Lemma discreet_update self self1 id f :
  (∀ instance, redacted_document (public (ri_documents instance)) → redacted_document (public (ri_documents (f instance)))) →
  discreet self self1 → discreet self (update_instance id f self1).
Proof.
  intros Hf Hs Hself. destruct (Hs Hself) as (? & Hi & ? & ?). split_and!; try done. intros j instance.
  destruct (running_instance self1 id) as [instance0|] eqn:Hid.
  - rewrite (update_instance_some _ _ _ _ Hid), (running_set_instance _ _ _ _ _ Hid). case_decide; [|apply Hi].
    intros [= <-]. by apply Hf, (Hi id).
  - rewrite update_instance_none by done. apply Hi.
Qed.

Lemma discreet_set self self1 id instance instance' :
  running_instance self1 id = Some instance → public (ri_documents instance') = public (ri_documents instance) →
  discreet self self1 → discreet self (set_instance id instance' self1).
Proof.
  intros Hid Hsame Hs Hself. destruct (Hs Hself) as (? & Hi & ? & ?). split_and!; try done. intros j k.
  rewrite (running_set_instance _ _ _ _ _ Hid). case_decide; [|apply Hi]. intros [= <-]. rewrite Hsame. by apply (Hi id).
Qed.

Lemma discreet_instances self self1 instances' :
  (∀ id instance, instances' !! id = Some (RunningInstance instance) →
     running_instance self1 id = Some instance ∨ redacted_document (public (ri_documents instance))) →
  discreet self self1 → discreet self (self1 <| ag_instances := instances' |>).
Proof.
  intros Hnew Hs Hself. destruct (Hs Hself) as (? & Hi & ? & ?). split_and!; try done.
  intros id instance Hid%running_instance_some. destruct (Hnew id instance Hid) as [?|]; [by eapply Hi|done].
Qed.

Lemma discreet_insert self self1 id state :
  match state with StartingInstance _ => True | RunningInstance instance => redacted_document (public (ri_documents instance)) end →
  discreet self self1 → discreet self (self1 <| ag_instances ::= <[id := state]> |>).
Proof.
  intros Hstate. apply (discreet_instances self self1 (<[id := state]> (ag_instances self1))).
  intros j instance [[_ ->]|[_ ?]]%lookup_insert_Some; [by right|]. left. by apply running_instance_some.
Qed.

Lemma discreet_delete self self1 id : discreet self self1 → discreet self (self1 <| ag_instances ::= base.delete id |>).
Proof.
  apply (discreet_instances self self1 (base.delete id (ag_instances self1))).
  intros j instance [_ ?]%lookup_delete_Some. left. by apply running_instance_some.
Qed.

Lemma discreet_filter self self1 (P : Z * AgentInstanceState → Prop) `{∀ x, Decision (P x)} :
  discreet self self1 → discreet self (self1 <| ag_instances ::= filter P |>).
Proof.
  apply (discreet_instances self self1 (filter P (ag_instances self1))).
  intros j instance [? _]%map_lookup_filter_Some. left. by apply running_instance_some.
Qed.

Lemma discreet_fmap self self1 (f : RunningAgentInstanceState → RunningAgentInstanceState) :
  (∀ instance, redacted_document (public (ri_documents instance)) → redacted_document (public (ri_documents (f instance)))) →
  discreet self self1 → discreet self (self1 <| ag_instances ::= fmap (λ state,
    match state with StartingInstance starting => StartingInstance starting | RunningInstance instance => RunningInstance (f instance) end) |>).
Proof.
  intros Hf Hs Hself. destruct (Hs Hself) as (? & Hi & ? & ?). split_and!; try done.
  intros id instance Hid%running_instance_some. cbn in Hid. rewrite lookup_fmap in Hid.
  apply fmap_Some in Hid as ([starting|instance0] & Hid & [= ->]). apply Hf, (Hi id), running_instance_some, Hid.
Qed.

Lemma discreet_emit_instance self self1 id source event :
  discreet self self1 → discreet self (emit_instance_event env id source event self1).
Proof.
  intros Hs. unfold emit_instance_event. destruct (running_instance self1 id); [|done].
  assert (Hs' : ∀ e, redacted_effect e → discreet self (effect e
    (update_instance id (λ instance, instance <| ri_event_sequence ::= λ sequence, saturating_add64 sequence 1 |>) self1))).
  { intros e He. apply discreet_effect; [done|]. by apply discreet_update. }
  destruct (should_forward_instance_event event); [apply discreet_emit|]; by apply Hs'.
Qed.

Lemma discreet_for_ids (f : Z → RunningAgentState → RunningAgentState) ids self :
  (∀ id self, discreet self (f id self)) → discreet self (for_ids f ids self).
Proof.
  intros Hf. revert self. unfold for_ids. induction ids as [|id ids IH]; intros self; cbn [foldl]; [done|].
  etrans; [apply Hf|apply IH].
Qed.
End redaction.

(** An operation is peeled off layer by layer. *)
Ltac discreet_layer :=
  lazymatch goal with
  | |- discreet ?self ?self => reflexivity
  | |- discreet _ (emit _ _ _ _) => apply discreet_emit
  | |- discreet _ (emit_warning _ _ _ _) => apply discreet_warning
  | |- discreet _ (emit_instance_event _ _ _ _ _) => apply discreet_emit_instance
  | |- discreet _ (effect _ _) => apply discreet_effect; [done|]
  | |- discreet _ (set_instance _ _ _) => eapply discreet_set; [eassumption|reflexivity|]
  | |- discreet _ (update_instance _ _ _) => apply discreet_update; [done|]
  | |- discreet _ (_ <| ag_instances ::= <[_ := _]> |>) => apply discreet_insert; [try done|]
  | |- discreet _ (_ <| ag_instances ::= base.delete _ |>) => apply discreet_delete
  | |- discreet _ (_ <| ag_instances ::= filter _ |>) => apply discreet_filter
  | |- discreet ?self (spawn _ ?self1) => apply (discreet_same self self1); [reflexivity..|]
  | |- discreet ?self (modify _ _ ?self1) => apply (discreet_same self self1); [reflexivity..|]
  | |- discreet ?self (update_document _ ?self1) => apply (discreet_same self self1); [reflexivity..|]
  end.

Section loop.
Context `{ManifestRules} (env : Env).

Lemma discreet_base_completion completion self : discreet self (handle_base_completion env completion self).
Proof.
  unfold handle_base_completion. destruct completion; try reflexivity; repeat case_match; repeat discreet_layer.
Qed.

Lemma discreet_instance_completion completion self : discreet self (handle_instance_completion env completion self).
Proof.
  destruct completion; try reflexivity; cbn [handle_instance_completion].
  - unfold complete_instance_create. repeat case_match; repeat discreet_layer; apply redact_redacts.
  - unfold complete_instance_start. repeat case_match; repeat discreet_layer.
  - unfold complete_instance_reconcile. repeat case_match; repeat discreet_layer.
  - unfold complete_instance_stop. repeat case_match; repeat discreet_layer.
  - unfold complete_instance_delete_runtime. repeat case_match; repeat discreet_layer.
  - unfold complete_instance_delete. repeat case_match; repeat discreet_layer.
  - unfold complete_instance_delete. repeat case_match; repeat discreet_layer.
Qed.

Lemma discreet_completion completion self : discreet self (handle_work_completion env completion self).
Proof.
  destruct completion; cbn [handle_work_completion]; try apply discreet_base_completion; try apply discreet_instance_completion;
    cbn [handle_bootstrap_completion].
  - repeat case_match; repeat discreet_layer.
  - unfold apply_bootstrap_event. repeat case_match; repeat discreet_layer.
  - unfold bootstrap_finished. repeat case_match; repeat discreet_layer.
  - unfold handle_tailscale_completion. repeat case_match; repeat discreet_layer.
  - unfold handle_runtime_secrets_completion. repeat case_match; repeat discreet_layer.
  - unfold handle_host_inputs_completion. repeat case_match; repeat discreet_layer.
  - unfold handle_exec_completion. repeat case_match; repeat discreet_layer.
Qed.

(** ** The reconciler *)
Lemma discreet_start_task self self1 task kind id w instance instance' :
  running_instance self1 id = Some instance' → public (ri_documents instance) = public (ri_documents instance') →
  discreet self self1 → discreet self (start_task env task kind id w instance self1).
Proof.
  intros Hi Hsame Hs. unfold start_task. discreet_layer. by eapply discreet_set.
Qed.

Local Ltac reconciles :=
  repeat case_match; repeat first [discreet_layer | eapply discreet_start_task; [eassumption|reflexivity|]].

Lemma discreet_bootstrap id self : discreet self (reconcile_instance_bootstrap env id self).
Proof. unfold reconcile_instance_bootstrap. cbn [allocate_work_id]. reconciles. Qed.

Lemma project_public instance document id target :
  public (ri_documents (project_instance_desired_state env instance document id target).1) = public (ri_documents instance).
Proof. unfold project_instance_desired_state. repeat case_match; reflexivity. Qed.

Lemma refresh_public instance :
  public (ri_documents (refresh_instance_observed_generation instance)) = public (ri_documents instance).
Proof. unfold refresh_instance_observed_generation. by repeat case_match. Qed.

Lemma discreet_active id self : discreet self (reconcile_active_instance env id self).
Proof.
  unfold reconcile_active_instance. cbn [allocate_work_id]. reconciles.
  etrans; [|apply discreet_bootstrap]. by repeat discreet_layer.
Qed.

Lemma discreet_inactive id self : discreet self (reconcile_inactive_instance env id self).
Proof.
  unfold reconcile_inactive_instance. cbn [allocate_work_id]. reconciles.
  eapply discreet_set; [eassumption|apply refresh_public|]. by repeat discreet_layer.
Qed.

Lemma discreet_deleting id self : discreet self (reconcile_deleting_instance env id self).
Proof. unfold reconcile_deleting_instance. cbn [allocate_work_id]. reconciles. Qed.

Lemma discreet_instance id self : discreet self (reconcile_instance env id self).
Proof.
  unfold reconcile_instance. repeat case_match; try reflexivity; auto using discreet_active, discreet_inactive, discreet_deleting.
Qed.

Lemma discreet_project self : discreet self (project_instance_desired_states env self).
Proof.
  unfold project_instance_desired_states. generalize (instance_ids self), (document self). intros ids doc0.
  assert (Hloop : ∀ warnings s, discreet s (foldl (λ '(warnings, self'), λ id, project_instance env doc0 warnings id self') (warnings, s) ids).2).
  { induction ids as [|id ids IH]; intros warnings s; cbn [foldl]; [reflexivity|].
    destruct (project_instance env doc0 warnings id s) as [warnings1 s1] eqn:Hone. etrans; [|apply IH].
    unfold project_instance in Hone. destruct (running_instance s id) as [instance|] eqn:Hi; [|by simplify_eq].
    pose proof (project_public instance doc0 id (instance_target doc0 id)) as Hp.
    destruct (project_instance_desired_state _ _ _ _ _) as [projected warning]. simplify_eq.
    eapply discreet_set; [done| |reflexivity]. by rewrite refresh_public. }
  specialize (Hloop [] self). destruct (foldl _ _ _) as [warnings s]. cbn in Hloop. etrans; [exact Hloop|].
  clear. revert s. induction warnings as [|[id message] warnings IH]; intros s; cbn [foldl]; [reflexivity|].
  etrans; [|apply IH]. by discreet_layer.
Qed.

Lemma discreet_deletion self : discreet self (reconcile_deletion env self).
Proof.
  unfold reconcile_deletion. set (self1 := for_ids _ _ _).
  assert (Hs : discreet self self1).
  { unfold self1. etrans; [|apply discreet_for_ids].
    - unfold drop_retrying_starting_instances. by repeat discreet_layer.
    - intros id s. etrans; [|apply discreet_instance]. unfold mark_deleting. apply discreet_update; [|reflexivity].
      intros instance Hi. by case_match. }
  clearbody self1. case_match; [|done]. cbn [allocate_work_id]. case_match; (etrans; [exact Hs|]); by repeat discreet_layer.
Qed.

=== Assigned task ===
The listing above holds a line with "discreet _ (emit_instance_event" and a line with "apply discreet_update; [done|]". Print the stretch from the first through the second, exactly and alone.

=== Written reply ===
  | |- discreet _ (emit_instance_event _ _ _ _ _) => apply discreet_emit_instance
  | |- discreet _ (effect _ _) => apply discreet_effect; [done|]
  | |- discreet _ (set_instance _ _ _) => eapply discreet_set; [eassumption|reflexivity|]
  | |- discreet _ (update_instance _ _ _) => apply discreet_update; [done|]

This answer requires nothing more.